(* ===== verification/GoFloat.v ===== *)
(** * [float64] conversion and the [%g] verb

    IEEE binary64 values are the Standard Library's [spec_float]; [%g] is
    [strconv.FormatFloat(f, 'g', -1, 64)]: the shortest decimal that reads back
    as the same value, in positional or exponent notation. *)
From S2P Require Import Prelude GoStrings.
From Stdlib Require Export SpecFloat.

(** [float64(n)] for an integer: round to nearest, ties to even. *)
Definition float_of_Z (n : Z) : spec_float := binary_normalize 53 1024 n 0 false.

(** [x / y] *)
Definition float_div (x y : spec_float) : spec_float := SFdiv 53 1024 x y.

Local Open Scope Z_scope.

(** The value [m * 2^e] and the bounds of the reals that round to it, as
    numerators over one denominator. *)
Definition float_bounds (m e : Z) : (Z * Z * Z) * Z :=
  let low := if (m =? 2 ^ 52) && (-1074 <? e) then 1 else 2 in
  let up := if 0 <=? e then 2 ^ e else 1 in
  let den := if 0 <=? e then 4 else 4 * 2 ^ (- e) in
  ((4 * m * up, (4 * m - low) * up, (4 * m + 2) * up), den).

(** [a / b <= 10^k], [a / b < 10^k] on positive rationals. *)
Definition scaled (a b k : Z) : Z * Z :=
  if 0 <=? k then (a, b * 10 ^ k) else (a * 10 ^ (- k), b).

(** The decimal point position: [10^(dp-1) <= v < 10^dp]. *)
Fixpoint find_dp (fuel : nat) (num den dp : Z) : Z :=
  match fuel with
  | O => dp
  | S fuel =>
      let '(a, b) := scaled num den dp in
      if b <=? a then find_dp fuel num den (dp + 1)
      else
        let '(a, b) := scaled num den (dp - 1) in
        if a <? b then find_dp fuel num den (dp - 1) else dp
  end.

(** The [nd]-digit decimal in the rounding interval nearest to the value, as
    [(D, q)] for [D * 10^q]; more digits are tried until there is one. *)
Fixpoint shortest (fuel : nat) (nd : Z) (even : bool) (b : (Z * Z * Z) * Z) (dp : Z) : Z * Z :=
  let '((v, lo, hi), den) := b in
  let q := dp - nd in
  let '(n, d) := scaled v den q in
  let D := n / d in
  match fuel with
  | O => (D, q)
  | S fuel =>
      let cmp x y := if even then x <=? y else x <? y in
      let inside z :=
        let '(l, dl) := scaled lo den q in
        let '(h, dh) := scaled hi den q in
        cmp l (z * dl) && cmp (z * dh) h in
      match inside D, inside (D + 1) with
      | true, true => if 2 * (n - D * d) <=? d then (D, q) else (D + 1, q)
      | true, false => (D, q)
      | false, true => (D + 1, q)
      | false, false => shortest fuel (nd + 1) even b dp
      end
  end.

Fixpoint strip_zeros (fuel : nat) (D q : Z) : Z * Z :=
  match fuel with
  | O => (D, q)
  | S fuel => if (D mod 10 =? 0) && (0 <? D) then strip_zeros fuel (D / 10) (q + 1) else (D, q)
  end.

Definition zeros (n : Z) : string := b2s (replicate (Z.to_nat n) Byte.x30).

(** [%e] with the digits given: one digit before the point. *)
Definition fmt_e (digits : string) (exp : Z) : string :=
  let bs := s2b digits in
  let frac := drop 1 bs in
  b2s (take 1 bs) +:+ (if decide (frac = []) then "" else "." +:+ b2s frac) +:+ "e"
    +:+ (if exp <? 0 then "-" else "+") +:+ (if Z.abs exp <? 10 then "0" else "")
    +:+ itoa (Z.abs exp).

(** [%f] with the digits given and the point after [dp] of them. *)
Definition fmt_f (digits : string) (nd dp : Z) : string :=
  if dp <=? 0 then "0." +:+ zeros (- dp) +:+ digits
  else if nd <=? dp then digits +:+ zeros (dp - nd)
  else b2s (take (Z.to_nat dp) (s2b digits)) +:+ "." +:+ b2s (drop (Z.to_nat dp) (s2b digits)).

(** [fmt.Sprintf("%g", x)] *)
Definition fmt_g (x : spec_float) : string :=
  match x with
  | S754_zero s => if s then "-0" else "0"
  | S754_infinity s => if s then "-Inf" else "+Inf"
  | S754_nan => "NaN"
  | S754_finite s m e =>
      let b := float_bounds (Z.pos m) e in
      let '((v, _, _), den) := b in
      let dp := find_dp 700 v den 0 in
      let '(D, q) := shortest 16 1 (Z.even (Z.pos m)) b dp in
      let '(D, q) := strip_zeros 20 D q in
      let digits := itoa D in
      let nd := Z.of_nat (length (s2b digits)) in
      let dp := nd + q in
      let exp := dp - 1 in
      (if s then "-" else "") +:+
      (if (exp <? -4) || (6 <=? exp) then fmt_e digits exp else fmt_f digits nd dp)
  end.

Example fmt_g_counter : fmt_g (float_of_Z 2) = "2" ∧ fmt_g (float_of_Z (-1)) = "-1".
Proof. by vm_compute. Qed.

Example fmt_g_seconds :
  fmt_g (float_div (float_of_Z 150000000) (float_of_Z 1000000000)) = "0.15" ∧
  fmt_g (float_div (float_of_Z 200000000) (float_of_Z 1000000000)) = "0.2" ∧
  fmt_g (float_div (float_of_Z 2000000000) (float_of_Z 1000000000)) = "2".
Proof. by vm_compute. Qed.

Example fmt_g_large :
  fmt_g (float_of_Z 999999) = "999999" ∧ fmt_g (float_of_Z 1000000) = "1e+06" ∧
  fmt_g (float_of_Z 1234567) = "1.234567e+06" ∧
  fmt_g (float_of_Z (2 ^ 53 + 1)) = "9.007199254740992e+15" ∧
  fmt_g (float_div (float_of_Z 1) (float_of_Z 3)) = "0.3333333333333333" ∧
  fmt_g (float_div (float_of_Z 12) (float_of_Z 1000000000)) = "1.2e-08".
Proof. by vm_compute. Qed.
=====
## TASK INSTRUCTIONS
Your answer must consist solely of the lines above between the line holding "let '(n, d) := scaled v den q in" and the line holding "(** [%e] with", inclusive, copied exactly.

## OUTPUT OF THE EXERCISE
  let '(n, d) := scaled v den q in
  let D := n / d in
  match fuel with
  | O => (D, q)
  | S fuel =>
      let cmp x y := if even then x <=? y else x <? y in
      let inside z :=
        let '(l, dl) := scaled lo den q in
        let '(h, dh) := scaled hi den q in
        cmp l (z * dl) && cmp (z * dh) h in
      match inside D, inside (D + 1) with
      | true, true => if 2 * (n - D * d) <=? d then (D, q) else (D + 1, q)
      | true, false => (D, q)
      | false, true => (D + 1, q)
      | false, false => shortest fuel (nd + 1) even b dp
      end
  end.

Fixpoint strip_zeros (fuel : nat) (D q : Z) : Z * Z :=
  match fuel with
  | O => (D, q)
  | S fuel => if (D mod 10 =? 0) && (0 <? D) then strip_zeros fuel (D / 10) (q + 1) else (D, q)
  end.

Definition zeros (n : Z) : string := b2s (replicate (Z.to_nat n) Byte.x30).

(** [%e] with the digits given: one digit before the point. *)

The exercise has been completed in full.